Collected data

================

(* ===== verification/Pacing.v ===== *)
(** * Outbound pacing

[repository/account_pacer.go] and [repository/upstream_global_gate.go]: the
minimum interval between the requests of one account, and the process-wide
gate (concurrency slots, then a global minimum interval).  Both reserve a time
slot under their mutex and sleep afterwards; a reservation is a step here, and
reservations come in any order and with any clock readings. *)
From S2P Require Import Prelude.
From Stdlib Require Import Bool.

Local Open Scope Z_scope.

(** Reserved times, latest first, at least [d] apart. *)
Fixpoint spaced (d : Duration) (ts : list Time) : Prop :=
  match ts with
  | t :: ((u :: _) as r) => u + d <= t /\ spaced d r
  | _ => True
  end.

(** In a spaced list, the [i]-th latest and the [j]-th latest are [j - i]
intervals apart. *)
Lemma spaced_lookup d ts i j (t u : Time) :
  0 <= d -> spaced d ts -> (i <= j)%nat -> ts !! i = Some t -> ts !! j = Some u ->
  u + Z.of_nat (j - i) * d <= t.
Proof.
  intros Hd. revert i j t u. induction ts as [|x ts IH]; intros i j t u Hs Hij Hi Hj; [done|].
  destruct i as [|i], j as [|j]; simpl in Hi, Hj; simplify_eq; try lia.
  - destruct ts as [|y ts]; [done|]. destruct Hs as [Hxy Hs].
    specialize (IH 0%nat j y u Hs ltac:(lia) eq_refl Hj). rewrite Nat.sub_0_r in *. nia.
  - assert (Hs' : spaced d ts) by (destruct ts; [done|apply Hs]).
    apply (IH i j t u Hs' ltac:(lia) Hi Hj).
Qed.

================

EXERCISE DESCRIPTION
With the first line of the records as the start and the line holding "gate (concurrency slots, then" as the end, please copy exactly those lines and no others.

FINISHED TASK
(* ===== verification/Pacing.v ===== *)
(** * Outbound pacing

[repository/account_pacer.go] and [repository/upstream_global_gate.go]: the
minimum interval between the requests of one account, and the process-wide
gate (concurrency slots, then a global minimum interval).  Both reserve a time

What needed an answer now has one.